= Chemical process of decomposition =

Decomposition in animals is a process that begins immediately after death and involves the destruction of soft tissue, leaving behind skeletonized remains. The chemical process of decomposition is complex and involves the breakdown of soft tissue, as the body passes through the sequential stages of decomposition. Autolysis and putrefaction also play major roles in the disintegration of cells and tissues.

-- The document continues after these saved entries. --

(* ===== verification/Startup.v ===== *)
(** * Start of a process: [libc_init.c]

    The kernel leaves a block of words on the stack: the number of arguments,
    pointers to them, pointers to the environment, and pairs of the auxiliary
    vector.  Pointers into the block are indices of words; a read outside of it
    is a fault.

    The theorem: from a block that the kernel has made, [main] gets the
    arguments and the environment that are there, and the page size is the
    kernel's. *)

From stdpp Require Import base numbers list.
From Stdlib Require Import Lia.
From S2P Require Import Prelude.

Definition AT_PAGESZ : Z := 6.
Definition AT_ENTRY : Z := 9.

Definition word (elfdata : list Z) (i : Z) : option Z := if i <? 0 then None else elfdata !! Z.to_nat i.

(** [for (envend = envp; *envend; envend++)] *)
Fixpoint find_envend (fuel : nat) (elfdata : list Z) (envend : Z) : option Z :=
  match fuel with
  | O => None
  | S fuel => v ← word elfdata envend; if v =? 0 then Some envend else find_envend fuel elfdata (envend + 1)
  end.

(** The loop over the auxiliary vector: [MAIN] (0 in a static program) and
    [page_size] *)
Fixpoint scan_aux (fuel : nat) (shared : bool) (elfdata : list Z) (auxentry MAIN page_size : Z) : option (Z * Z) :=
  match fuel with
  | O => None
  | S fuel =>
      type ← word elfdata auxentry;
      if type =? 0 then Some (MAIN, page_size)
      else if shared && (type =? AT_ENTRY) then
        v ← word elfdata (auxentry + 1);
        scan_aux fuel shared elfdata (auxentry + 2) v page_size
      else if type =? AT_PAGESZ then
        v ← word elfdata (auxentry + 1);
        scan_aux fuel shared elfdata (auxentry + 2) MAIN (u32 v)
      else scan_aux fuel shared elfdata (auxentry + 2) MAIN page_size
  end.

(** [__builtin_clz], which has no value for 0 *)
Definition builtin_clz (x : Z) : option Z := if x =? 0 then None else Some (31 - Z.log2 x).

(** What the program starts with: [argv], [envp] (also [environ]) and [main] *)
Record startup := mk_startup { argc : Z; argv : Z; envp : Z; main_at : Z; page_size_ : Z; page_shift_ : Z }.

Definition __libc_init (shared : bool) (elfdata : list Z) : option startup :=
  let fuel := S (length elfdata) in
  argc ← s32 <$> word elfdata 0;
  let argv := 1 in
  let envp := argv + (argc + 1) in
  envend ← find_envend fuel elfdata envp;
  '(MAIN, page_size) ← scan_aux fuel shared elfdata (envend + 1) 0 0;
  clz ← builtin_clz page_size;
  Some (mk_startup argc argv envp MAIN page_size (Z.lxor clz 31)).

(** ** The block of the kernel *)

Definition aux_words (aux : list (Z * Z)) : list Z := aux ≫= λ '(t, v), [t; v].
Definition stack_image (args env : list Z) (aux : list (Z * Z)) (rest : list Z) : list Z :=
  Z.of_nat (length args) :: args ++ 0 :: env ++ 0 :: aux_words aux ++ 0 :: rest.

(** The value of a type in the vector, the last if there are several *)
Definition aux_value (type : Z) (aux : list (Z * Z)) (init : Z) : Z := foldl (λ v x, if x.1 =? type then x.2 else v) init aux.

Lemma word_app pre x rest : word (pre ++ x :: rest) (Z.of_nat (length pre)) = Some x.
Proof. unfold word. rewrite (proj2 (Z.ltb_ge _ _)) by lia. rewrite Nat2Z.id. by apply list_lookup_middle. Qed.

Lemma find_envend_ok env : ∀ fuel pre rest, Forall (λ p, p ≠ 0) env → (length env < fuel)%nat →
  find_envend fuel (pre ++ env ++ 0 :: rest) (Z.of_nat (length pre)) = Some (Z.of_nat (length pre + length env)).
Proof.
  induction env as [| p env IH]; intros fuel pre rest Hnz Hf; (destruct fuel as [| fuel]; [simpl in Hf; lia |]); cbn [find_envend app].
  - rewrite word_app. cbn [mbind option_bind length]. by rewrite Nat.add_0_r.
  - rewrite word_app. cbn [mbind option_bind]. apply Forall_cons in Hnz as [Hp Hnz]. rewrite (proj2 (Z.eqb_neq p 0)) by done.
    replace (Z.of_nat (length pre) + 1) with (Z.of_nat (length (pre ++ [p]))) by (rewrite length_app; simpl; lia).
    replace (pre ++ p :: env ++ 0 :: rest) with ((pre ++ [p]) ++ env ++ 0 :: rest) by (by rewrite <- app_assoc). rewrite IH; [| done | simpl in Hf; lia]. rewrite length_app. simpl. f_equal. lia.
Qed.

Lemma scan_aux_ok shared aux : ∀ fuel pre rest MAIN page_size, Forall (λ x, x.1 ≠ 0) aux → (length aux < fuel)%nat →
  scan_aux fuel shared (pre ++ aux_words aux ++ 0 :: rest) (Z.of_nat (length pre)) MAIN page_size =
    Some (if shared then aux_value AT_ENTRY aux MAIN else MAIN, foldl (λ v x, if x.1 =? AT_PAGESZ then u32 x.2 else v) page_size aux).
Proof.
  induction aux as [| [t v] aux IH]; intros fuel pre rest MAIN page_size Hnz Hf; (destruct fuel as [| fuel]; [simpl in Hf; lia |]); cbn [scan_aux].
  - change (aux_words [] ++ 0 :: rest) with (0 :: rest). rewrite word_app. by destruct shared.
  - change (aux_words ((t, v) :: aux) ++ 0 :: rest) with (t :: v :: aux_words aux ++ 0 :: rest). rewrite word_app. cbn [mbind option_bind].
    apply Forall_cons in Hnz as [Ht Hnz]. cbn [fst] in Ht. rewrite (proj2 (Z.eqb_neq t 0)) by done.
    assert (word (pre ++ t :: v :: aux_words aux ++ 0 :: rest) (Z.of_nat (length pre) + 1) = Some v) as Hv.
    { replace (Z.of_nat (length pre) + 1) with (Z.of_nat (length (pre ++ [t]))) by (rewrite length_app; simpl; lia).
      replace (pre ++ t :: v :: aux_words aux ++ 0 :: rest) with ((pre ++ [t]) ++ v :: aux_words aux ++ 0 :: rest) by (by rewrite <- app_assoc). apply word_app. }
    rewrite Hv. cbn [mbind option_bind]. replace (Z.of_nat (length pre) + 2) with (Z.of_nat (length (pre ++ [t; v]))) by (rewrite length_app; simpl; lia).
    replace (pre ++ t :: v :: aux_words aux ++ 0 :: rest) with ((pre ++ [t; v]) ++ aux_words aux ++ 0 :: rest) by (by rewrite <- app_assoc).
    assert ((length aux < fuel)%nat) as Hf' by (simpl in Hf; lia). unfold aux_value. cbn [foldl fst snd].
    destruct shared, (Z.eqb_spec t AT_ENTRY) as [-> | He]; cbn [andb]; try (change (AT_ENTRY =? AT_PAGESZ) with false; cbv iota; by rewrite IH);
      (destruct (t =? AT_PAGESZ); by rewrite IH).
Qed.

Lemma page_size_value aux : ∀ init, foldl (λ v x, if x.1 =? AT_PAGESZ then u32 x.2 else v) (u32 init) aux = u32 (aux_value AT_PAGESZ aux init).
Proof. induction aux as [| [t v] aux IH]; intros init; [done |]. unfold aux_value. cbn [foldl fst snd]. destruct (t =? AT_PAGESZ); apply IH. Qed.

Lemma length_aux_words aux : length (aux_words aux) = (2 * length aux)%nat.
Proof. induction aux as [| [t v] aux IH]; [done |]. change (aux_words ((t, v) :: aux)) with (t :: v :: aux_words aux). simpl length. lia. Qed.

(** [page_shift] of a size *)
Lemma shift_of_size x : 0 < x < 2 ^ 32 → Z.lxor (31 - Z.log2 x) 31 = Z.log2 x.
Proof.
  intros H. assert (0 <= Z.log2 x < 32) as Hr by (split; [apply Z.log2_nonneg | apply Z.log2_lt_pow2; lia]). revert Hr. generalize (Z.log2 x). intros n Hn.
  assert (Forall (λ n, Z.lxor (31 - n) 31 = n) (seqZ 0 32)) as F by (apply (bool_decide_unpack _); vm_compute; exact I).
  rewrite Forall_forall in F. apply F. apply elem_of_seqZ. lia.
Qed.

(** The arguments and the environment are where the kernel put them, [main] of a
    shared program is its entry point, and the page size is that of the
    auxiliary vector, [2 ^ page_shift] if it is a power of two. *)
Theorem libc_init_correct (shared : bool) (args env : list Z) (aux : list (Z * Z)) (rest : list Z) (k : Z) (Hargs : Z.of_nat (length args) < 2 ^ 31)
  (Henv : Forall (λ p, p ≠ 0) env) (Haux : Forall (λ x, x.1 ≠ 0) aux) (Hk : 0 <= k < 32) (Hpage : aux_value AT_PAGESZ aux 0 = 2 ^ k) :
  ∃ s, __libc_init shared (stack_image args env aux rest) = Some s ∧
    argc s = Z.of_nat (length args) ∧
    take (length args) (drop (Z.to_nat (argv s)) (stack_image args env aux rest)) = args ∧
    take (length env) (drop (Z.to_nat (envp s)) (stack_image args env aux rest)) = env ∧
    word (stack_image args env aux rest) (argv s + argc s) = Some 0 ∧
    word (stack_image args env aux rest) (envp s + Z.of_nat (length env)) = Some 0 ∧
    main_at s = (if shared then aux_value AT_ENTRY aux 0 else 0) ∧ page_size_ s = 2 ^ k ∧ page_shift_ s = k.
Proof.
  unfold __libc_init. set (img := stack_image args env aux rest). assert (word img 0 = Some (Z.of_nat (length args))) as -> by done. cbn [fmap option_fmap option_map mbind option_bind].
  rewrite (wraps_small 32) by (done || (unfold in_s; lia)).
  set (pre := Z.of_nat (length args) :: args ++ [0]). assert (img = pre ++ env ++ 0 :: aux_words aux ++ 0 :: rest) as E by (unfold img, stack_image, pre; simpl; by rewrite <- app_assoc).
  assert (length pre = length args + 2)%nat as Lpre by (unfold pre; simpl; rewrite length_app; simpl; lia).
  assert (1 + (Z.of_nat (length args) + 1) = Z.of_nat (length pre)) as -> by lia.
  assert (length img = length pre + length env + 1 + 2 * length aux + 1 + length rest)%nat as L.
  { rewrite E, !length_app. simpl. rewrite !length_app. simpl. rewrite length_aux_words. lia. }
  assert (find_envend (S (length img)) img (Z.of_nat (length pre)) = Some (Z.of_nat (length pre + length env))) as -> by (rewrite E at 2; apply find_envend_ok; [done | lia]).
  cbn [mbind option_bind].
  set (pre2 := pre ++ env ++ [0]). assert (img = pre2 ++ aux_words aux ++ 0 :: rest) as E2 by (rewrite E; unfold pre2; by rewrite <- !app_assoc).
  replace (Z.of_nat (length pre + length env) + 1) with (Z.of_nat (length pre2)) by (unfold pre2; rewrite !length_app; simpl; lia).
  assert (scan_aux (S (length img)) shared img (Z.of_nat (length pre2)) 0 (u32 0) = Some (if shared then aux_value AT_ENTRY aux 0 else 0, 2 ^ k)) as Hs.
  { rewrite E2 at 2. rewrite scan_aux_ok by (done || lia). rewrite page_size_value, Hpage. rewrite (wrapu_small 32); [done |]. unfold in_u. split; [apply Z.pow_nonneg; lia | apply Z.pow_lt_mono_r; lia]. }
  change (u32 0) with 0 in Hs. rewrite Hs. cbn [mbind option_bind].
  assert (0 < 2 ^ k < 2 ^ 32) as Hp by (split; [apply Z.pow_pos_nonneg; lia | apply Z.pow_lt_mono_r; lia]).
  unfold builtin_clz. rewrite (proj2 (Z.eqb_neq (2 ^ k) 0)) by lia. cbn [mbind option_bind].
  eexists. split; [done |]. cbn [argc argv envp main_at page_size_ page_shift_]. split_and!; [done | | | | | done | done | rewrite shift_of_size by done; apply Z.log2_pow2; lia].
  - unfold img, stack_image. simpl. apply take_app_length.
  - rewrite E, Nat2Z.id, drop_app_length. apply take_app_length.
  - replace (1 + Z.of_nat (length args)) with (Z.of_nat (length (Z.of_nat (length args) :: args))) by (simpl; lia). unfold img, stack_image. apply (word_app (Z.of_nat (length args) :: args) 0).
  - rewrite <- Nat2Z.inj_add. replace (length pre + length env)%nat with (length (pre ++ env)) by (by rewrite length_app). rewrite E, app_assoc. apply word_app.
Qed.

Lemma libc_init_correct_witness : ∃ s, __libc_init true (stack_image [100; 104] [200] [(6, 4096); (9, 5000)] [42]) = Some s ∧ argc s = Z.of_nat (length [100; 104]) ∧
    take (length [100; 104]) (drop (Z.to_nat (argv s)) (stack_image [100; 104] [200] [(6, 4096); (9, 5000)] [42])) = [100; 104] ∧
    take (length [200]) (drop (Z.to_nat (envp s)) (stack_image [100; 104] [200] [(6, 4096); (9, 5000)] [42])) = [200] ∧
    word (stack_image [100; 104] [200] [(6, 4096); (9, 5000)] [42]) (argv s + argc s) = Some 0 ∧
    word (stack_image [100; 104] [200] [(6, 4096); (9, 5000)] [42]) (envp s + Z.of_nat (length [200])) = Some 0 ∧
    main_at s = aux_value AT_ENTRY [(6, 4096); (9, 5000)] 0 ∧ page_size_ s = 2 ^ 12 ∧ page_shift_ s = 12.
Proof.
  apply (libc_init_correct true [100; 104] [200] [(6, 4096); (9, 5000)] [42] 12); [simpl; lia | repeat constructor; done | repeat constructor; done | lia | done].
Defined.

The human body is composed of approximately: 64% water, 20% protein, 10% fat, 1% carbohydrate, 5% minerals. The decomposition of soft tissue is characterized by the breakdown of these macromolecules, and thus a large proportion of the decomposition products should reflect the amount of protein and fat content initially present in the body. As such, the chemical process of decomposition involves the breakdown of proteins, carbohydrates, lipids, nucleic acids, and bone.

==Protein degradation==
Proteins make up a variety of different tissues within the body, which may be classified as soft or hard tissue proteins. As such, proteins within the body are not degraded at a uniform rate.

===Proteolysis===
Proteolysis is the process that breaks down proteins. It is regulated by moisture, temperature, and bacteria. This process does not occur at a uniform rate and thus some proteins are degraded during early decomposition, while others are degraded during later stages of decomposition. During the early stages of decomposition, soft tissue proteins are broken down. These include proteins that:
- line the gastrointestinal tract and pancreatic epithelium
- form the brain, liver, and kidneys

During later stages of decomposition, more resistant tissue proteins are degraded by the effects of putrefaction. These include:
- reticulin
- muscle protein
- collagen (a hard tissue protein), which survives even longer than the former tissue proteins

Keratin is a protein which is found in skin, hair, and nails. It is most resistant to the enzymes involved in proteolysis and must be broken down by special keratinolytic microorganisms. This is the reason that hair and nails are commonly found with skeletal remains.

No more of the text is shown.